## PROVIDED RECORDS
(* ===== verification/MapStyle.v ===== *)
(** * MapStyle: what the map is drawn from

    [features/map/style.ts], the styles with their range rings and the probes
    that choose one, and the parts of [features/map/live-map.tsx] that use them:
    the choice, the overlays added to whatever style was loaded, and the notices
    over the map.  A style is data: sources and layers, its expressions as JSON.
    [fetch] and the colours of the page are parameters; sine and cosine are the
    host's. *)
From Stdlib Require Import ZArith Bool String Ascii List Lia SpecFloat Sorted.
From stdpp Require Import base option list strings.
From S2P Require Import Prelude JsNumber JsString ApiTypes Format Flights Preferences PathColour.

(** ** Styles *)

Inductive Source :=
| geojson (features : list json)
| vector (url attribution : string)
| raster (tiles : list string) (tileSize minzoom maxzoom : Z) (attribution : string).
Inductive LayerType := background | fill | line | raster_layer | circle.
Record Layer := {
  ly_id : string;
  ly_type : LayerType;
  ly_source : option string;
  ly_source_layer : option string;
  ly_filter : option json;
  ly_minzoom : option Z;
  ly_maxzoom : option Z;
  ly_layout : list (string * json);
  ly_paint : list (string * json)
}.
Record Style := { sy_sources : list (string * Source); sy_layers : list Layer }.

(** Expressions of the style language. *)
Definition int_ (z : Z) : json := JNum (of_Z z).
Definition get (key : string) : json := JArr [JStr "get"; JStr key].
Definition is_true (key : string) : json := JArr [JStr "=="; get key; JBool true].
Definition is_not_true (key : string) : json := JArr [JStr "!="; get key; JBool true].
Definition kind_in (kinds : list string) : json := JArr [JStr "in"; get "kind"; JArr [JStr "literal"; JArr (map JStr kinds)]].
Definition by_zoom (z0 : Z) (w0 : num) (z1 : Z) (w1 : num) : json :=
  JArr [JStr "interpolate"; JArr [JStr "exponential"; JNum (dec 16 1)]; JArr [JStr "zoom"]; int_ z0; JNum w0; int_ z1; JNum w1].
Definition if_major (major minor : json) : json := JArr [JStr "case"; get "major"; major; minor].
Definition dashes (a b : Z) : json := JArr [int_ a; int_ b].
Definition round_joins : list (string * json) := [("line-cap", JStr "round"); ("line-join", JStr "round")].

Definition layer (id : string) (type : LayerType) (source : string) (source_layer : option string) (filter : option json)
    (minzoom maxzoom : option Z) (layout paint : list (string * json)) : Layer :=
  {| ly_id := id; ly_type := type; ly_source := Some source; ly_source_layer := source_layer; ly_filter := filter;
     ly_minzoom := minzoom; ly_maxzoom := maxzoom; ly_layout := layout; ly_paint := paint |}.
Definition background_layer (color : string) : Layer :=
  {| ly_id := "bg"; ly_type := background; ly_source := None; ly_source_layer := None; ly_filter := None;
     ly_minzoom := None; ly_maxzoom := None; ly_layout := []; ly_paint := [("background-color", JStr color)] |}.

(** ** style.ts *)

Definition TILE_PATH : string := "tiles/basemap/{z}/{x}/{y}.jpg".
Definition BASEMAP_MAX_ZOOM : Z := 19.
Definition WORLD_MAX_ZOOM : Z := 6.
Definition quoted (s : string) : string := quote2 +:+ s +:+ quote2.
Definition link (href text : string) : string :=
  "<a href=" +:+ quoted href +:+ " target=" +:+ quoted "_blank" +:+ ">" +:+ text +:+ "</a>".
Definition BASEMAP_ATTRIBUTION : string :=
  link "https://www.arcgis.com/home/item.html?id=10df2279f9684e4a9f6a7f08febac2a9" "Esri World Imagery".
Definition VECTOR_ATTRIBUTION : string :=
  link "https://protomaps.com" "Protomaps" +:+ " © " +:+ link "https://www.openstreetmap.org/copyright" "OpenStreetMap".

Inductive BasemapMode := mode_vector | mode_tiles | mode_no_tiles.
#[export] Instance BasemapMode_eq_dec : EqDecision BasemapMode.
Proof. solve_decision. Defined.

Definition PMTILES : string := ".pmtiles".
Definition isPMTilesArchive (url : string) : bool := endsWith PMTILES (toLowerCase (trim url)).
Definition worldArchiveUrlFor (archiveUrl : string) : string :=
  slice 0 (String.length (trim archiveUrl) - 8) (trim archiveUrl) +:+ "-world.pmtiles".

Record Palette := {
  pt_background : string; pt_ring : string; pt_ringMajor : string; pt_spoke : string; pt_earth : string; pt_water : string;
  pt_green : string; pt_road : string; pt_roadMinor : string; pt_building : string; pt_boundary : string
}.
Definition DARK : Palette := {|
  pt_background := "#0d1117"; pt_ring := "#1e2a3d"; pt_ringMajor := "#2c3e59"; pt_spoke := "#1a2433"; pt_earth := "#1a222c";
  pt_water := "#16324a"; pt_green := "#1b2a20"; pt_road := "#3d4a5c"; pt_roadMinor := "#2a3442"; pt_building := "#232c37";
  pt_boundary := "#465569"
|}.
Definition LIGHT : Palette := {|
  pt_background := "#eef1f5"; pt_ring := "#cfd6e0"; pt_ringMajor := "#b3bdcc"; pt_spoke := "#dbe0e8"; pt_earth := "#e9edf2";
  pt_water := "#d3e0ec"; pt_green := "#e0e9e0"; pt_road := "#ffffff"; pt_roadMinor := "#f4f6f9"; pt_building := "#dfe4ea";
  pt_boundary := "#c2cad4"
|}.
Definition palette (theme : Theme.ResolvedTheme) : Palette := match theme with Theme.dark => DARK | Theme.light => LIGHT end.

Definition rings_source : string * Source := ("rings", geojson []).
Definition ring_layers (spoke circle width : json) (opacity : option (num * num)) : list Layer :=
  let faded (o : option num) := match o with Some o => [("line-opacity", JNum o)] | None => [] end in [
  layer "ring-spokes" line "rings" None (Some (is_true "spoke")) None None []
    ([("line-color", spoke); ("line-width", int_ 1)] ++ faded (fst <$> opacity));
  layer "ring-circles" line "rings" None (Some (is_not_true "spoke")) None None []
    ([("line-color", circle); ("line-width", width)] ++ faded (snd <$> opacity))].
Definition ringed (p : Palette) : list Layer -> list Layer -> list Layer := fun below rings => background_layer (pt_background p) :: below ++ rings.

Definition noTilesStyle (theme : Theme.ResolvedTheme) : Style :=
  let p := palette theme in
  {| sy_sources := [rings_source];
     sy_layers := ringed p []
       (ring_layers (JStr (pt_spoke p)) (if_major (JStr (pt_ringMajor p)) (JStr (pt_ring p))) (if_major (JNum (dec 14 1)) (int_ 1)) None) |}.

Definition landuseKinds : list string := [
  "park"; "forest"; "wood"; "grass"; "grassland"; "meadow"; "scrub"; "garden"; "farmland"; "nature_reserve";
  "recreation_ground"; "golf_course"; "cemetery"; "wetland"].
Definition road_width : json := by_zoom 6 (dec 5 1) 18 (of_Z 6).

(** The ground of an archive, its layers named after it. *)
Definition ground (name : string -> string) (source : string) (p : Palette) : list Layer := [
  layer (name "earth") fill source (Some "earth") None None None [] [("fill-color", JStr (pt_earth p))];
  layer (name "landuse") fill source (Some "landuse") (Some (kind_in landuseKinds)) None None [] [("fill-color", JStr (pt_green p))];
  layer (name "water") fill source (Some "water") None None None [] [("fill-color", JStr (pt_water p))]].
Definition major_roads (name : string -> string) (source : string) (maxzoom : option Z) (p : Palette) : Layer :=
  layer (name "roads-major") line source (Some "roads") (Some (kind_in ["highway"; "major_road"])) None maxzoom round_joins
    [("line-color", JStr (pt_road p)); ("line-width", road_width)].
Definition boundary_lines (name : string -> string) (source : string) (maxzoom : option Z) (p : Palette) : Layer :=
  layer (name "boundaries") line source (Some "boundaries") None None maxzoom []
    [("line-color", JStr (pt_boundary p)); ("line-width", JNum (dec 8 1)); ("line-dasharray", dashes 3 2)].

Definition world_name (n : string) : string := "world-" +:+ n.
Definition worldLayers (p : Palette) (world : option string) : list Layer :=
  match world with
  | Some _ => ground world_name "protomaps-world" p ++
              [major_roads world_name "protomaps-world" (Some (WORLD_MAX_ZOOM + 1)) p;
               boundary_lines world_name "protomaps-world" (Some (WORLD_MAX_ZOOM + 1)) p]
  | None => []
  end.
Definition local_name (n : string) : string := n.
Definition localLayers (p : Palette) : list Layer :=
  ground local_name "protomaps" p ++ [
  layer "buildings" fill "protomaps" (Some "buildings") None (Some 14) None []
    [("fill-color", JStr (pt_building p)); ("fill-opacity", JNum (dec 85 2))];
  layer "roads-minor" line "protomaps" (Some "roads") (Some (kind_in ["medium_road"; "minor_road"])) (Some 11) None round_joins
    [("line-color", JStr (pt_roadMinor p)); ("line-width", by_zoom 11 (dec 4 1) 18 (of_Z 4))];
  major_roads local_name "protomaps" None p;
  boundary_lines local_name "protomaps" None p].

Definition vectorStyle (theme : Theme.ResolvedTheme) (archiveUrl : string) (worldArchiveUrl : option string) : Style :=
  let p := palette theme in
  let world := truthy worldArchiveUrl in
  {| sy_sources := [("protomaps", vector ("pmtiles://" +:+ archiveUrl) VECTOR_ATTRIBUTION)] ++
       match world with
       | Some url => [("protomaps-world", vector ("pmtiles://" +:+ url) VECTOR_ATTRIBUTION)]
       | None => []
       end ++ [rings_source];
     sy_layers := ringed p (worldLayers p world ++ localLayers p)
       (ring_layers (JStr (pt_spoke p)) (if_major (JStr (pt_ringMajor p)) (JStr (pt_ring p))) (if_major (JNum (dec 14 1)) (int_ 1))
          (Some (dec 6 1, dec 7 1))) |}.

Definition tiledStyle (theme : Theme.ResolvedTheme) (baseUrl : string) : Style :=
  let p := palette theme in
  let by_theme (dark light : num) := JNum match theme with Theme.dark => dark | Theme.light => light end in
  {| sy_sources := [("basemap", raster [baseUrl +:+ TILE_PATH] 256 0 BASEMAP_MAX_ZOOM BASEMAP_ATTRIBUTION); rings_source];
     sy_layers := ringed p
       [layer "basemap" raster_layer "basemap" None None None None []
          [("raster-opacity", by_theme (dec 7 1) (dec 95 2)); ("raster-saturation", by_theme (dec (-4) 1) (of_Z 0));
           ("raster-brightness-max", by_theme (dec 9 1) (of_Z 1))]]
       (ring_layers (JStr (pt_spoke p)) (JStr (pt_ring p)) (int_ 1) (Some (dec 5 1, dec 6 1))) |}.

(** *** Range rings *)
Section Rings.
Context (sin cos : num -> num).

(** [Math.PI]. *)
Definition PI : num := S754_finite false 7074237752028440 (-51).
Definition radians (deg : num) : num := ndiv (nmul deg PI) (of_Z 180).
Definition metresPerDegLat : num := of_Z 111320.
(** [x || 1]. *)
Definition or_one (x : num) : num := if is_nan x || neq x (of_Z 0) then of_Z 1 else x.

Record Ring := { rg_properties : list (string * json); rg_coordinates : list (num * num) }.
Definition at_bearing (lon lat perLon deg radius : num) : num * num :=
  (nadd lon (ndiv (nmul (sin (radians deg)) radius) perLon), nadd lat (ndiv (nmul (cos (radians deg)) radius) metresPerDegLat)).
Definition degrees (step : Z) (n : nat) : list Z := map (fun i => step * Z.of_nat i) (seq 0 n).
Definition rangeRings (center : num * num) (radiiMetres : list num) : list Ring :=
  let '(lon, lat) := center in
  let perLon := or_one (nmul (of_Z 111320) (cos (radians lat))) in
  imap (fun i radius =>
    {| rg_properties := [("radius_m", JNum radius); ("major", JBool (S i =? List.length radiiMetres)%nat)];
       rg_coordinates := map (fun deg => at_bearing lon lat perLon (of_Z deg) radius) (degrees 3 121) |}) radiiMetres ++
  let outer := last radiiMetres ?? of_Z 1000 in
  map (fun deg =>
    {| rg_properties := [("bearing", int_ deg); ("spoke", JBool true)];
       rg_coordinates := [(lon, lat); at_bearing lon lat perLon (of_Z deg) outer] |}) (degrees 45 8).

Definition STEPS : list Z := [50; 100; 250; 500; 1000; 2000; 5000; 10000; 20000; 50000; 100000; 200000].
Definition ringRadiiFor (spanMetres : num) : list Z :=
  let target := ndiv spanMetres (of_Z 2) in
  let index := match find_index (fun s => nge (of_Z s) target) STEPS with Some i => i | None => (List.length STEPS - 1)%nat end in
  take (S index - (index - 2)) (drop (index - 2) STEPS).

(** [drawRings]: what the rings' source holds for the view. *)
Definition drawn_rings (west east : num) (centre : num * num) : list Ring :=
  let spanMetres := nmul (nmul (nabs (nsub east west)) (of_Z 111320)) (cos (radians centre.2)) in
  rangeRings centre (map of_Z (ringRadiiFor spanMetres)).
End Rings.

## EXERCISE REQUIREMENTS
All lines above containing the string "localLayers": copy each one.

## REPLY TO THE TASK
Definition localLayers (p : Palette) : list Layer :=
     sy_layers := ringed p (worldLayers p world ++ localLayers p)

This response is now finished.